Pagi ke siang di hari Minggu. Sekitar pukul 11.00, gorden lusuh di jendela terbuka sudah melambai-lambai saja. Aku masih tak mau buka mata.
“Ini hari pasti cerah.” aku berkata dalam hati sendiri karena hangat di kakiku cukup kentara kena sinar pagi.
Mulutku masih bau Iceland dan pusing-pusingnya masih nempel, maklum kalau kumpul dengan teman-teman beginilah jadinya. Aku membuka mata kemudian. Di hadapanku tepat, seorang laki-laki yang baru kukenali kemarin-kemarin tertidur pulas. Biasanya orang bakal buruk rupa waktu tidur, tapi yang ini lain. Lengannya melingkar menutupi mulutnya. Menyisakan mata, hidung, dan alis saja.
Spotify gratisanku memutar lagu secara acak dan bunyinya masih menggema tipis-tipis. Di tahun ini, lagu-lagu cinta yang menyedihkan kalah populer dengan lagu self-healing yang punya nuansa katarsis. Masuk akal memang, sebab tahun ini patah hati tidak begitu menarik.
Lagu Hindia berhenti dan kemudian Kunto Aji menyala.
Bertepatan dengan itu, si tampan membuka matanya. Kami saling melihat dan diam saja. Kakiku terbakar sudah.

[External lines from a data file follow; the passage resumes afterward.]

Lemma project_unchanged_unless_moved_by_id_witness :
  let s := (new_ProjectState [buildCLI Active; writeDocs Active]
                             (listeners startup), blank) in
  let calls : list (Call Page) :=
    [CallMoveProject "0.25" Finished;
     CallAddProject half "Build CLI again" "Write a tool" (JS.of_Z 3)] in
  ~ movesId (id (buildCLI Active)) calls /\
  nth_error (projects (fst (run calls s))) 0 = Some (buildCLI Active).
Proof.
  intros s calls.
  assert (H : ~ movesId (id (buildCLI Active)) calls).
  { intros [newStatus [H | [H | []]]]; discriminate H. }
  split; [exact H|].
  exact (project_unchanged_unless_moved_by_id Page calls s O (buildCLI Active)
           eq_refl H).
Defined.

Lemma each_project_is_in_exactly_one_column_witness :
  let items := [buildCLI Finished; writeDocs Active] in
  In (buildCLI Finished) items /\
  ((status (buildCLI Finished) = Active
    /\ In (buildCLI Finished) (relevantProjects active items)
    /\ ~ In (buildCLI Finished) (relevantProjects finished items)) \/
   (status (buildCLI Finished) = Finished
    /\ In (buildCLI Finished) (relevantProjects finished items)
    /\ ~ In (buildCLI Finished) (relevantProjects active items))).
Proof.
  intros items.
  assert (H : In (buildCLI Finished) items) by (now left).
  split; [exact H|].
  exact (proj2 (proj2 (each_project_is_in_exactly_one_column items))
           (buildCLI Finished) H).
Defined.

Lemma drop_moves_the_card_between_columns_witness :
  let this := new_ProjectState ([writeDocs Active] ++ buildCLI Active :: [])
                               (listeners startup) in
  let result := drop finished "0.5" this blank in
  (forall prj, In prj [writeDocs Active] -> id prj <> id (buildCLI Active)) /\
  status (buildCLI Active) <> statusOf finished /\
  assignedProjects finished (snd result) = [buildCLI Finished] /\
  assignedProjects active (snd result) = [writeDocs Active].
Proof.
  intros this result.
  assert (Hb : forall prj, In prj [writeDocs Active] -> id prj <> id (buildCLI Active))
    by (intros prj [<-|[]]; discriminate).
  assert (Hs : status (buildCLI Active) <> statusOf finished) by discriminate.
  destruct (drop_moves_the_card_between_columns finished this blank
              [writeDocs Active] [] (buildCLI Active) eq_refl eq_refl Hb Hs)
    as (_ & Hto & Hfrom & _).
  split; [exact Hb|]. split; [exact Hs|]. split; [exact Hto | exact Hfrom].
Defined.

Lemma second_submission_without_typing_is_rejected_witness :
  let pg := new_Page " Build CLI " "Write a tool" "3" [] [] [] in
  let first := submit half startup pg in
  fst (gatherUserInput pg) = Some ("Build CLI", "Write a tool", JS.of_Z 3) /\
  fst (submit (JS.toNumber "0.25") (fst first) (snd first)) = fst first.
Proof.
  intros pg first.
  assert (H : fst (gatherUserInput pg)
              = Some ("Build CLI", "Write a tool", JS.of_Z 3))
    by (vm_compute; reflexivity).
  split; [exact H|].
  exact (proj1 (second_submission_without_typing_is_rejected
                  half (JS.toNumber "0.25") startup pg
                  "Build CLI" "Write a tool" (JS.of_Z 3) eq_refl H)).
Defined.
(** [VideoCutter.__init__] *)
Definition VideoCutter_init (step : option Z) : VideoCutter :=
  mkVideoCutter
    (if negb (truthy_int step) then 1
     else match step with Some s => s | None => 1 end).

Section Pipeline.

(** A decoded frame, and the numpy and toolbox operations on frames. *)
Variable image : Type.
Variables np_vsplit np_hsplit : image -> Z -> list image.
Variable compress_frame : image -> image.
Variable compare_ssim : image -> image -> float.

(** What [convert_video_into_ssim_list] observes of the capture: the
    first frame with the frame id and the time read after it, the frame
    id read after the second [cap.read()], and the frames, each with
    the time read after it, of the successive reads that succeed
    ([ret] true); the read that follows the last of them fails. *)
Record capture : Type := mkCapture {
  first_frame : image;
  first_frame_id : Z;
  first_frame_time : float;
  second_frame_id : Z;
  frames : list (image * float)
}.

Fixpoint split_rows (origin : image) (column : Z) (indices : list Z)
    : result (list (list image)) :=
  match indices with
  | [] => ret []
  | i :: indices =>
      strip <- item (np_vsplit origin column) (Z.to_nat i) ;;
      res <- split_rows origin column indices ;;
      ret (np_hsplit strip column :: res)
  end.

Definition pic_split (origin : image) (column : Z) : result (list image) :=
  res <- split_rows origin column (py_range column) ;;
  ret (List.concat res).

(** The [for] loop of lines 417-422: the least similarity of a block. *)
Definition least_ssim (start_part_list end_part_list : list image)
    : float :=
  fold_left
    (fun ssim each =>
       let part_ssim := compare_ssim (fst each) (snd each) in
       if float_gt ssim part_ssim then part_ssim else ssim)
    (combine start_part_list end_part_list) 1%Q.

(** The [while ret] loop of lines 411-442, by recursion on the reads
    that succeed. *)
Fixpoint ssim_while (self : VideoCutter) (path : string) (block : Z)
    (reads : list (image * float)) (start_frame : image)
    (start_frame_id end_frame_id : Z) (start_frame_time : float)
    (ssim_list : list VideoCutRange) : result (list VideoCutRange) :=
  match reads with
  | [] => ret ssim_list
  | (end_frame, end_frame_time) :: reads =>
      let end_frame := compress_frame end_frame in
      start_part_list <- pic_split start_frame block ;;
      end_part_list <- pic_split end_frame block ;;
      let ssim := least_ssim start_part_list end_part_list in
      let ssim_list :=
        ssim_list ++
        [VideoCutRange_init path start_frame_id end_frame_id [ssim]
           start_frame_time end_frame_time] in
      ssim_while self path block reads end_frame
        end_frame_id (end_frame_id + step self) end_frame_time ssim_list
  end.

Definition convert_video_into_ssim_list (self : VideoCutter)
    (path : string) (block : option Z) (cap : capture)
    : result (list VideoCutRange) :=
  let block :=
    if negb (truthy_int block) then 2
    else match block with Some b => b | None => 2 end in
  ssim_while self path block (frames cap)
    (compress_frame (first_frame cap))
    (first_frame_id cap) (second_frame_id cap) (first_frame_time cap) [].

Definition cut (self : VideoCutter) (path : string) (block : option Z)
    (cap : capture) : result VideoCutResult :=
  ssim_list <- convert_video_into_ssim_list self path block cap ;;
  ret (mkVideoCutResult path ssim_list).

End Pipeline.

(** ** Inputs used in the examples *)


Definition no_loop : string -> Z -> Z -> float := fun _ _ _ => 0%Q.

Serat-serat harapan masih terjalin suaramu terdengar masihlah nyaring dan bergema di ruang-ruang hatimu.
“Mata kamu bagus sekali.” begitulah buaya dalam diriku bunyinya
Dia menyapu wajahnya dengan sikunya dan senyum-senyum lucu. “Semalam kamu udah bilang 700 kali.”
“Oh, oke.”
Dia menarik tubuhku ke atas tubuhnya yang telentang. Lalu menghujaniku dengan ciuman yang meledak seribu kali di hidung, pipi, dahi, dan seluruh tempat di wajahku. Bagian ini seperti sudah lama gak kudapati. Aku merasa datang dari tempat yang jauh dan rampung melakukan perjalanan berbahaya untuk sampai di tubuhnya.
Tiba-tiba saja aku merasa mual. Aku merasa laki-laki yang saat ini kutemui adalah halaman terakhir pada buku yang belum tuntas kubaca. Seperti makanan yang sudah kutelan dan kumuntahkan lagi. Aku tentu tahu percis bau muntahnya, seperti minuman semalam saja. Aku lalu mengingat mimpiku tadi malam.
“Semalam aku mimpi.” aku menyeka kecupannya dan menjatuhkan kepalaku di dadanya.
Ia berhenti dan melingkari tangan di punggungku.
“Mimpi apa?”
Aku memang suka berlebihan. Mimpi bisa membuatku sedih dan nangis sejadi-jadinya.
“Aku mimpi ketemu sama teman-temanku. Banyak orang baru yang aku belum kenal tapi rasanya di mimpi itu aku udah kenal lama sekali sama mereka. Rasanya seperti teman beneran, seperti mereka udah tahu apa yang aku alamin sebelumnya. Di sana aku sama sekali gak ingat apapun soal kamu. Aku gak tahu kamu di mana, atau kayaknya aku gak kenal kamu atau bisa jadi juga kita belum ketemu.” buaya dalam diriku menjelma rusa
Lalu ia menepuk-nepuk punggungku seperti yang sering dilakukannya jika aku mulai merengek “Terus?”
“Terus kami ngobrol, lalu aku ditanyai,” aku menghentikan pembicaraanku.
Alisnya terangkat dan menyiapkan diri kalau-kalau aku nangis seperti biasanya, “Ditanya apa?”
“Kamu waktu 2020 ada di mana, Rin?” kataku meniru suara teman dari mimpiku semalam
“Ini kan 2019.” katanya
Aku menangis. Gak tahu juga kenapa, tapi ya ingin saja. Itu laki-laki juga malah ikut nangis dan kami berpelukan lagi.
Alarmku menyala. Bangun tidur-tidur lagi ternyata bikin keki. Mataku masih tertutup dan aku menjamah bantal mencari-cari ponsel. Aku menemukannya dan membaca beberapa notifikasi masuk dari beranda layar.
Sekarang 12 Agustus 2024. Aku menangis lagi sejadi-jadinya.